(Saved entries)
------------------------------
(* ===== verification/Firmware.v ===== *)
(** * What the firmware describes: ACPI tables and SMBIOS structures

    Models [platform/pal_uefi_acpi/src/pal_acpi.c], which finds the ACPI tables through
    the XSDT, and the management information of [platform/pal_uefi_acpi/src/pal_mng.c]
    and [val/src/acs_mng.c].  Memory is the bytes of [Bytes]; the table of the firmware
    and the walk over the SMBIOS structures are parameters. *)

From S2P Require Import Prelude Status Bytes.

(** ** ACPI tables *)

(** Sizes and offsets of the ACPI structures. *)
Definition DESCRIPTION_HEADER_SIZE : Z := 36.
Definition HEADER_LENGTH : Z := 4.
Definition RSDP_XSDT_ADDRESS : Z := 24.
Definition FADT_DSDT : Z := 40.

Section Acpi.
(** [gST->ConfigurationTable]: the identifier of a table and its address; the two
    identifiers of ACPI tables; the signatures of the tables. *)
Context (Guid : Type) (ConfigurationTable : list (Guid * Z)) (is_acpi_guid is_acpi20_guid : Guid -> bool).
Context (MADT_SIGNATURE RIMT_SIGNATURE GTDT_SIGNATURE RHCT_SIGNATURE MCFG_SIGNATURE SPCR_SIGNATURE IORT_SIGNATURE FADT_SIGNATURE : Z).
Local Abbreviation P := (prog bytes).

Definition rsdp : Z :=
  match find_first (fun e => is_acpi_guid e.1 || is_acpi20_guid e.1) ConfigurationTable 0 with
  | Some (_, e) => e.2
  | None => 0
  end.
Definition pal_get_xsdt_ptr : P Z := if rsdp =? 0 then ret 0 else ld 8 (rsdp + RSDP_XSDT_ADDRESS).

(** The loop over the entries from index [Idx]. *)
Fixpoint xsdt_loop (n : nat) (Xsdt Idx signature : Z) : P Z :=
  match n with
  | O => ret 0
  | S k =>
      let* entry := ld 8 (Xsdt + DESCRIPTION_HEADER_SIZE + 8 * Idx) in
      let* sig := ld 4 entry in
      if sig =? signature then ret entry else xsdt_loop k Xsdt (Idx + 1) signature
  end.

(** The function that the searches share. *)
Definition get_table_ptr (signature : Z) : P Z :=
  let* Xsdt := pal_get_xsdt_ptr in
  if Xsdt =? 0 then ret 0 else
  let* len := ld 4 (Xsdt + HEADER_LENGTH) in
  let Entry64Num := u32 (Z.shiftr (u64 (len - DESCRIPTION_HEADER_SIZE)) 3) in
  xsdt_loop (Z.to_nat Entry64Num) Xsdt 0 signature.

Definition pal_get_madt_ptr : P Z := get_table_ptr MADT_SIGNATURE.
Definition pal_get_rimt_ptr : P Z := get_table_ptr RIMT_SIGNATURE.
Definition pal_get_gtdt_ptr : P Z := get_table_ptr GTDT_SIGNATURE.
Definition pal_get_rhct_ptr : P Z := get_table_ptr RHCT_SIGNATURE.
Definition pal_get_mcfg_ptr : P Z := get_table_ptr MCFG_SIGNATURE.
Definition pal_get_spcr_ptr : P Z := get_table_ptr SPCR_SIGNATURE.
Definition pal_get_iort_ptr : P Z := get_table_ptr IORT_SIGNATURE.
Definition pal_get_fadt_ptr : P Z := get_table_ptr FADT_SIGNATURE.
(** The 32-bit field; the table is not checked. *)
Definition pal_get_dsdt_ptr : P Z := let* Fadt := pal_get_fadt_ptr in ld 4 (Fadt + FADT_DSDT).

(** ** The first table with a signature is found *)

(** An XSDT at [x] whose entries point to tables with the given signatures. *)
Record xsdt_at (m : bytes) (x : Z) (tables : list (Z * Z)) : Prop := {
  xa_length : load_le 4 (x + HEADER_LENGTH) m = Some (DESCRIPTION_HEADER_SIZE + 8 * Z.of_nat (length tables));
  xa_small : Z.of_nat (length tables) < 2 ^ 29 - 5;
  xa_entry : forall i t, tables !! i = Some t ->
    load_le 8 (x + DESCRIPTION_HEADER_SIZE + 8 * Z.of_nat i) m = Some t.1 /\ load_le 4 t.1 m = Some t.2 }.

Definition table_with (signature : Z) (tables : list (Z * Z)) : Z :=
  match find_first (fun t => t.2 =? signature) tables 0 with Some (_, t) => t.1 | None => 0 end.

Lemma field_ld_done n a m v : load_le n a m = Some v -> ld n a m = Done (v, m).
Proof. unfold ld. by intros ->. Qed.

Lemma xsdt_loop_spec m x tables signature : forall l k, drop k tables = l -> xsdt_at m x tables ->
  xsdt_loop (length l) x (Z.of_nat k) signature m = Done (table_with signature l, m).
Proof.
  induction l as [|t l IH]; intros k Hd Hx; [done|].
  assert (Ht : tables !! k = Some t).
  { replace k with (k + 0)%nat by lia. rewrite <- lookup_drop, Hd. done. }
  destruct (xa_entry _ _ _ Hx k t Ht) as [E1 E2]. cbn [length xsdt_loop].
  rewrite (bind_done _ _ _ _ _ (field_ld_done _ _ _ _ E1)), (bind_done _ _ _ _ _ (field_ld_done _ _ _ _ E2)).
  unfold table_with. cbn [find_first]. destruct (t.2 =? signature); [done|].
  replace (Z.of_nat k + 1) with (Z.of_nat (S k)) by lia.
  rewrite (IH (S k)); [|by rewrite (drop_S tables t k Ht) in Hd; injection Hd|done].
  unfold table_with. pose proof (find_first_shift (fun t => t.2 =? signature) l 0 (0 + 1)) as E.
  destruct (find_first _ l 0) as [[]|], (find_first _ l (0 + 1)) as [[]|]; simplify_eq/=; done.
Qed.

(** when the configuration table of the firmware has an ACPI entry, a search for a
    table returns the address of the first table of the XSDT with the signature, and 0
    when there is none; it ends whatever the tables hold and changes nothing. *)
Theorem acpi_table_found m x tables signature i g p :
  find_first (fun e => is_acpi_guid e.1 || is_acpi20_guid e.1) ConfigurationTable 0 = Some (i, (g, p)) -> p <> 0 ->
  load_le 8 (p + RSDP_XSDT_ADDRESS) m = Some x -> x <> 0 -> xsdt_at m x tables ->
  get_table_ptr signature m = Done (table_with signature tables, m).
Proof.
  intros Hf Hp Hr Hx0 Hx. unfold get_table_ptr, pal_get_xsdt_ptr, rsdp. rewrite Hf. cbn [snd].
  destruct (Z.eqb_spec p 0); [done|]. rewrite (bind_done _ _ _ _ _ (field_ld_done _ _ _ _ Hr)).
  destruct (Z.eqb_spec x 0); [done|]. rewrite (bind_done _ _ _ _ _ (field_ld_done _ _ _ _ (xa_length _ _ _ Hx))).
  pose proof (xa_small _ _ _ Hx). unfold DESCRIPTION_HEADER_SIZE.
  rewrite u64_small by lia. rewrite Z.shiftr_div_pow2 by lia.
  replace ((36 + 8 * Z.of_nat (length tables) - 36) / 2 ^ 3) with (Z.of_nat (length tables)) by lia.
  rewrite u32_small, Nat2Z.id by lia. apply (xsdt_loop_spec m x tables signature tables 0); [done|done].
Qed.
End Acpi.

(** ** Management: SMBIOS *)

Record MNG_INFO_TABLE := mk_mng {
  num_smbios_structure : Z; mc_host_if_tbl_addr : Z; mc_host_if_type : Z; ipmi_device_info_tbl_addr : Z; ipmi_device_if_type : Z }.
Definition zero_mng : MNG_INFO_TABLE := mk_mng 0 0 0 0 0.
(** A structure that [GetNext] returns: its type, its address and its interface type. *)
Record smbios_structure := mk_smbios { sm_type : Z; sm_addr : Z; InterfaceType : Z }.

Section Mng.
Context (SMBIOS_TYPE_MANAGEMENT_CONTROLLER_HOST_INTERFACE SMBIOS_TYPE_IPMI_DEVICE_INFORMATION : Z).

Definition add_structure (t : MNG_INFO_TABLE) (x : smbios_structure) : MNG_INFO_TABLE :=
  if sm_type x =? SMBIOS_TYPE_MANAGEMENT_CONTROLLER_HOST_INTERFACE then
    mk_mng (num_smbios_structure t) (sm_addr x) (InterfaceType x) (ipmi_device_info_tbl_addr t) (ipmi_device_if_type t)
  else if sm_type x =? SMBIOS_TYPE_IPMI_DEVICE_INFORMATION then
    mk_mng (num_smbios_structure t) (mc_host_if_tbl_addr t) (mc_host_if_type t) (sm_addr x) (InterfaceType x)
  else t.
(** [smbios] is what the walk returns, [None] when there is no SMBIOS protocol. *)
Definition pal_mng_create_info_table (smbios : option (list smbios_structure)) (t : MNG_INFO_TABLE) : MNG_INFO_TABLE :=
  match smbios with None => zero_mng | Some l => fold_left add_structure l zero_mng end.

Record mng_state := mk_mng_state { g_mng_info_table : option MNG_INFO_TABLE }.
Definition val_mng_create_info_table (smbios : option (list smbios_structure)) (table : option MNG_INFO_TABLE) : prog mng_state unit :=
  match table with
  | None => ret tt
  | Some t => modify (fun _ => mk_mng_state (Some (pal_mng_create_info_table smbios t)))
  end.

Inductive MNG_INFO_e := MNG_MC_HOST_IF_TABLE | MNG_MC_DEVICE_TYPE | MNG_IPMI_DEVICE_INFO_TABLE | MNG_IPMI_IF_TYPE.
(** The value is returned as 32 bits. *)
Definition val_mng_get_info (type : MNG_INFO_e) : prog mng_state Z :=
  let* o := gets g_mng_info_table in
  match o with
  | None => ret 0
  | Some t =>
      ret (u32 match type with
               | MNG_MC_HOST_IF_TABLE => mc_host_if_tbl_addr t
               | MNG_MC_DEVICE_TYPE => mc_host_if_type t
               | MNG_IPMI_DEVICE_INFO_TABLE => ipmi_device_info_tbl_addr t
               | MNG_IPMI_IF_TYPE => ipmi_device_if_type t
               end)
  end.

(** The last structure of a type. *)
Definition last_of (ty : Z) (l : list smbios_structure) : option smbios_structure :=
  last (filter (fun x => sm_type x = ty) l).

Definition host_of (t : MNG_INFO_TABLE) : Z * Z := (mc_host_if_tbl_addr t, mc_host_if_type t).
Definition ipmi_of (t : MNG_INFO_TABLE) : Z * Z := (ipmi_device_info_tbl_addr t, ipmi_device_if_type t).
Definition described (o : option smbios_structure) : Z * Z := match o with Some x => (sm_addr x, InterfaceType x) | None => (0, 0) end.

(** the table describes the last management controller interface and the last IPMI
    device of the SMBIOS structures, and holds zeros where there is none. *)
Theorem mng_table_last l t :
  SMBIOS_TYPE_MANAGEMENT_CONTROLLER_HOST_INTERFACE <> SMBIOS_TYPE_IPMI_DEVICE_INFORMATION ->
  host_of (pal_mng_create_info_table (Some l) t) = described (last_of SMBIOS_TYPE_MANAGEMENT_CONTROLLER_HOST_INTERFACE l) /\
  ipmi_of (pal_mng_create_info_table (Some l) t) = described (last_of SMBIOS_TYPE_IPMI_DEVICE_INFORMATION l).
Proof.
  intros Hne. unfold pal_mng_create_info_table, last_of.
  induction l as [|x l IH] using rev_ind; [done|]. rewrite fold_left_app, !filter_app. simpl.
  set (r := fold_left add_structure l zero_mng) in *. unfold add_structure.
  destruct (Z.eqb_spec (sm_type x) SMBIOS_TYPE_MANAGEMENT_CONTROLLER_HOST_INTERFACE) as [E1|N1].
  - rewrite !filter_cons, !filter_nil. rewrite decide_True by done. rewrite decide_False by congruence.
    rewrite last_snoc, app_nil_r. by split; [|apply IH].
  - rewrite !filter_cons, !filter_nil. rewrite (decide_False (P := sm_type x = SMBIOS_TYPE_MANAGEMENT_CONTROLLER_HOST_INTERFACE)) by done.
    destruct (Z.eqb_spec (sm_type x) SMBIOS_TYPE_IPMI_DEVICE_INFORMATION) as [E2|N2].
    + rewrite decide_True by done. rewrite last_snoc, app_nil_r. by split; [apply IH|].
    + rewrite decide_False by done. rewrite !app_nil_r. apply IH.
Qed.
End Mng.

(** ** A firmware with two tables *)

Module Sample.
Fixpoint place (a : Z) (l : list Z) (m : bytes) : bytes :=
  match l with [] => m | b :: l' => <[a := b]> (place (a + 1) l' m) end.
(** The pointer at 0x100, the XSDT at 0x200, tables at 0x300 and 0x400. *)
Definition memory0 : bytes :=
  place 0x118 [0; 2; 0; 0; 0; 0; 0; 0] (place 0x204 [52; 0; 0; 0] (place 0x224 [0; 3; 0; 0; 0; 0; 0; 0; 0; 4; 0; 0; 0; 0; 0; 0]
    (place 0x300 [0x41; 0x50; 0x49; 0x43] (place 0x400 [0x4D; 0x43; 0x46; 0x47] ∅)))).

Lemma acpi_table_found_witness :
  get_table_ptr Z [(1, 0x50); (7, 0x100)] (Z.eqb 5) (Z.eqb 7) 0x4746434D memory0 = Done (0x400, memory0) /\
  get_table_ptr Z [(1, 0x50); (7, 0x100)] (Z.eqb 5) (Z.eqb 7) 0x12345678 memory0 = Done (0, memory0).
Proof.
  assert (Hx : xsdt_at memory0 0x200 [(0x300, 0x43495041); (0x400, 0x4746434D)]).
  { split; [by vm_compute|by vm_compute|]. intros [|[|i]] t Ht; [injection Ht as <-; by vm_compute|injection Ht as <-; by vm_compute|discriminate Ht]. }
  split.
  - rewrite (acpi_table_found Z [(1, 0x50); (7, 0x100)] (Z.eqb 5) (Z.eqb 7) memory0 0x200
      [(0x300, 0x43495041); (0x400, 0x4746434D)] 0x4746434D 1 7 0x100); [done|done|done|by vm_compute|done|exact Hx].
  - rewrite (acpi_table_found Z [(1, 0x50); (7, 0x100)] (Z.eqb 5) (Z.eqb 7) memory0 0x200
      [(0x300, 0x43495041); (0x400, 0x4746434D)] 0x12345678 1 7 0x100); [done|done|done|by vm_compute|done|exact Hx].
Defined.

(** Two management controllers: the second is the one described. *)
Lemma mng_table_last_witness :
  host_of (pal_mng_create_info_table 42 38 (Some [mk_smbios 42 0x1000 2; mk_smbios 38 0x1100 4; mk_smbios 42 0x1200 3]) zero_mng) = (0x1200, 3).
Proof.
  etransitivity; [apply (mng_table_last 42 38 [mk_smbios 42 0x1000 2; mk_smbios 38 0x1100 4; mk_smbios 42 0x1200 3] zero_mng)|].
  - done.
  - done.
Defined.
End Sample.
------------------------------
Your task:
Exactly the lines above from the one with "Definition pal_get_madt_ptr : P" to the one with "Definition pal_get_rhct_ptr : P", both included, are to be quoted; leave the rest out.

The answer:
Definition pal_get_madt_ptr : P Z := get_table_ptr MADT_SIGNATURE.
Definition pal_get_rimt_ptr : P Z := get_table_ptr RIMT_SIGNATURE.
Definition pal_get_gtdt_ptr : P Z := get_table_ptr GTDT_SIGNATURE.
Definition pal_get_rhct_ptr : P Z := get_table_ptr RHCT_SIGNATURE.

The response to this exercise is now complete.